Wilma Rudolph's 1960 Rome Olympics track victory came after Alice Coachmen's track and field victory in the 1948 London Olympics was announced on radio: Coachman became the first African American woman to win a gold medal in the history of the Olympics.
When Wilma Rudolph competed in the 1956 Melbourne Olympics, her first Olympic competition, she won a bronze medal. During the Melbourne Olympics in November 1956, 16-year-old Rudolph's attention was also on civil rights at home, where Jim Crow laws prevailed in education, housing and jobs. In June 1956, the Montgomery Bus Boycott ignited by Rosa Parks (article) ended in victory and hurled Dr. Martin Luther King, Jr. (article) and his movement of peaceful protest into the national spotlight. The Civil Rights Movement was in causing a nationwide tide of protest.
|Female Students Woolworth's Sit-ins|
Seven months before Rudolph 1960 Olympics victory, North Carolina black female college students protested with male students against segregated lunch counters in Woolworth's sit-ins (article), solidifying women's participation in racial protests nationwide and joining Rosa Parks in the female civil rights legacy.
All eyes--young and old, black and white--were on Wilma Rudolph, considered to be the fastest woman on earth at the time. Rudolph returned from Rome in 1960 a television and media celebrity.

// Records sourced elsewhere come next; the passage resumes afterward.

(** ** Setters *)

Definition set_req_headers (m : list (bytes * bytes)) (r : HttpRequest) : HttpRequest :=
  mkReq (headers_data r) (headers_list r) m (methodv r) (pathv r) (queryv r)
    (parser_pos r) (httpVers r) (httpVersion r) (cntxt_name r) (ext r) (file r) (status r) (corsRequest r) (content r).
Definition set_req_status (s : option Z) (r : HttpRequest) : HttpRequest :=
  mkReq (headers_data r) (headers_list r) (headers r) (methodv r) (pathv r) (queryv r)
    (parser_pos r) (httpVers r) (httpVersion r) (cntxt_name r) (ext r) (file r) s (corsRequest r) (content r).
Definition set_req_version (n : Z) (v : bytes) (r : HttpRequest) : HttpRequest :=
  mkReq (headers_data r) (headers_list r) (headers r) (methodv r) (pathv r) (queryv r)
    (parser_pos r) n v (cntxt_name r) (ext r) (file r) (status r) (corsRequest r) (content r).
Definition set_methodv (m : view) (r : HttpRequest) : HttpRequest :=
  mkReq (headers_data r) (headers_list r) (headers r) m (pathv r) (queryv r)
    (parser_pos r) (httpVers r) (httpVersion r) (cntxt_name r) (ext r) (file r) (status r) (corsRequest r) (content r).
Definition set_credentials (m u p : bytes) (a : Auth) : Auth := mkAuth u p m (cookie a) (cookieattrs a) (sessionAttributes a) (dirty a).
Definition set_cookies (m : list (bytes * bytes)) (a : Auth) : Auth :=
  mkAuth (userName a) (password a) (authMethod a) true m (sessionAttributes a) (dirty a).
Definition set_authinfo (m : list (bytes * bytes)) (o : list bytes) (x : Extra) : Extra := mkExtra m o (localeInfo x) (authority x) (scheme x).
Definition add_locales (l : list bytes) (x : Extra) : Extra := mkExtra (authinfo x) (authorderinf x) (localeInfo x ++ l) (authority x) (scheme x).
Definition set_authority (a s : bytes) (x : Extra) : Extra := mkExtra (authinfo x) (authorderinf x) (localeInfo x) a s.
Definition set_boundary (b : bytes) (w : WebRequest) : WebRequest := mkWeb (base w) (urls w) (params w) (auth w) b (extra w).
Definition set_query (q : list (bytes * bytes)) (order : list bytes) (x : Params) : Params :=
  mkParams (val_lens x) q (requestParams x) (requestParamsF x) (contentList x) order (preamble x) (epilogue x).

Definition addHeader (k v : bytes) : WebRequest → WebRequest := set_base (λ r, set_req_headers (add_to_headers k v (headers r)) r).

(** ** [Accept-Language] *)

Definition locale_of (t : bytes) : outcome bytes :=
  match find_first_not_of [32] t with
  | None => Throw Out_of_range
  | Some s =>
      Ret (match sfind [59] t with
           | None => let e := match find_last_not_of [32] t with Some i => S i | None => 0%nat end in take (e - s) (drop s t)
           | Some e =>
               let t := take (e - s) (drop s t) in
               take (match find_last_not_of [32] t with Some i => S i | None => 0%nat end) t
           end)
  end.
Fixpoint locales (l : list bytes) : outcome (list bytes) :=
  match l with
  | [] => Ret []
  | t :: l => if bool_decide (t = []) then locales l else x ← locale_of t; r ← locales l; Ret (x :: r)
  end.

(** ** [Authorization] *)

(** What is in front of the first [c], and behind it; without one both are everything. *)
Definition before (c : Z) (s : bytes) : bytes := match sfind [c] s with Some i => take i s | None => s end.
Definition behind (c : Z) (s : bytes) : bytes := match sfind [c] s with Some i => drop (S i) s | None => s end.

Definition is_quote (c : option Z) : bool := bool_decide (c = Some 34) || bool_decide (c = Some 39).
Definition unquoted (t : bytes) : bytes :=
  let t := trim t in if (1 <? length t)%nat && is_quote (head t) && is_quote (last t) then take (length t - 2) (drop 1 t) else t.

Fixpoint auth_params (l : list bytes) (m : list (bytes * bytes)) (order : list bytes) : outcome (list (bytes * bytes) * list bytes) :=
  match l with
  | [] => Ret (m, order)
  | t :: l =>
      match splitAndReturn t [61] false with
      | n :: v :: _ => auth_params l (mset n (unquoted v) m) (order ++ [n])
      | _ => Throw Out_of_range
      end
  end.

Definition getAuthParams (s : bytes) (w : WebRequest) : outcome WebRequest :=
  let m := before 32 s in
  let s := behind 32 s in
  if strcaseeq m (str "basic") then
    temp ← base64decodeStr s;
    Ret (set_auth (set_credentials m (before 58 temp) (behind 58 temp)) w)
  else
    '(i, o) ← auth_params (splitAndReturn s [44] false) (authinfo (extra w)) (authorderinf (extra w));
    Ret (set_extra (set_authinfo i o) (set_auth (λ a, set_credentials m (userName a) (password a) a) w)).

(** ** [Cookie] *)

Definition add_cookie (m : list (bytes * bytes)) (s : bytes) : list (bytes * bytes) :=
  match splitAndReturn s [61] false with
  | [k; v] => mset k v m
  | k :: _ => mset k (str "true") m
  | [] => m
  end.
(** The text is cut at every semicolon and at every space. *)
Definition read_cookies (v : bytes) (a : Auth) : Auth :=
  set_cookies (foldl add_cookie (cookieattrs a) (splitAndReturn (trim v) [59; 32] false)) a.

(** ** The query of a request line *)

(** One argument; a value is decoded once more only for an array element. *)
Definition query_arg (s : bytes) (st : list (bytes * bytes) * list bytes * list (bytes * Z))
    : outcome (list (bytes * bytes) * list bytes * list (bytes * Z)) :=
  let '(q, order, indices) := st in
  match splitAndReturn s [61] false with
  | [n; v] =>
      let attN := param_name n in
      if is_array_name attN then
        let '(i, indices) := next_index attN indices in
        v ← urlDecode v;
        Ret (mset (upto_bracket attN ++ fromNumber i ++ [93]) v q, order ++ [attN], indices)
      else Ret (mset attN v q, order ++ [attN], indices)
  | _ => Ret st
  end.
Fixpoint query_args (l : list bytes) (st : list (bytes * bytes) * list bytes * list (bytes * Z))
    : outcome (list (bytes * bytes) * list bytes * list (bytes * Z)) :=
  match l with [] => Ret st | s :: l => st ← query_arg s st; query_args l st end.
Definition read_query (v : bytes) (w : WebRequest) : outcome WebRequest :=
  v ← urlDecode v;
  '(q, order, _) ← query_args (splitAndReturn v [38] false) (queryParams (params w), reqorderinf (params w), []);
  Ret (set_params (set_query q order) w).

(** ** [Content-Type] *)

Definition read_content_type (key v : bytes) (w : WebRequest) : WebRequest :=
  let t := trim v in
  match sfind (str "boundary") t with
  | Some s =>
      let w := addHeader key (take s t) w in
      match splitAndReturn (drop s t) [61] false with
      | [_; b] => set_boundary (str "--" ++ b) w
      | _ => w
      end
  | None => addHeader key t w
  end.

Section builder.
Context `{re : !Regex}.

(** The [strtof] of the C library, in tenths as the version is. *)
Variable strtof : bytes → Z.

(** The conversion of a protocol version. *)
Definition version_of (v : bytes) : outcome Z := toFloat strtof (trim (replaceFirst (toLower v) (str "http/") [])).

Definition fails_with (c : Z) (w : WebRequest) : WebRequest := set_base (set_req_status (Some c)) w.

(** The request line.  The version is never both less than 1.0 and more than 1.1; every
    word is a method. *)
Definition read_line (value : bytes) (w : WebRequest) : outcome WebRequest :=
  match splitAndReturn value [32] false with
  | m :: target :: version :: _ =>
      if negb (isValidHttpMethod m) then Ret (fails_with 405 w)
      else
        match version_of version with
        | Throw _ => Ret (fails_with 505 w)    (* a std exception *)
        | Undefined => Undefined
        | Out_of_fuel => Out_of_fuel
        | Ret n =>
            let w := set_base (λ r, set_req_version n (httpVersion r) r) w in
            if (n <? 10) && (11 <? n) then Ret (fails_with 505 w)
            else if (n <? 11) && bool_decide (toLower m = str "options") then Ret (fails_with 405 w)
            else
              let w := set_base (set_req_version n (replaceFirst version [13] [])) w in
              let target := replaceFirst target [32] [] in
              '(target, w) ← match sfind [63] target with
                             | Some q => w ← read_query (drop (S q) target) w; Ret (take q target, w)
                             | None => Ret (target, w)
                             end;
              setActUrl target w
        end
  | _ => Ret (fails_with 400 w)
  end.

Wilma Rudolph was invited to the White House by President John F. Kennedy after her victory at the 1960 Rome Olympics.
|President John F. Kennedy & Wilma Rudolph|
Oval Office, The White House, 1960
Nicknamed, "The Tornado," Wilma Rudoloh was the first woman to win the James E. Sullivan Award for Good Sportsmanship (1961), Rudolph was the first U.S. female athlete to win the European Sportswriters' Award, Sportsman of the Year. She won the Christopher Columbus Award for Most Outstanding International Sports Personality (1960), The Penn Relays (1961), the New York Athletic Club Track Meet and The Millrose Games. In 1962, she retired from track at age 22 and graduated from college in 1963 with a degree in elementary education.
Wilma Rudolph was a school teacher and inspiration to the generation of track stars who followed her to the Olympics and beyond.
|Florence “Flo Jo” Joyner |
and Wilma Rudolph
In 1963 Wilma Rudolph was selected to represent the U.S. State Department as a Goodwill Ambassador at the Games of Friendship in Dakar, Senegal. Later that year, she was invited by Dr. Billy Graham to join the Baptist Christian Athletes in Japan. Rudolph taught school, became a sports media commentator on national television and inspired a new generation of American girls and female runners like Florence Joyner.
Wilma Rudolph died of brain cancer in 1994 at age 54. The Clarksville, Tennessee, portion U.S. Route 79 was renamed in her honor and, in 1997, Tennessee Governor Don Sundquist set aside June 23 as "Wilma Rudolph Day."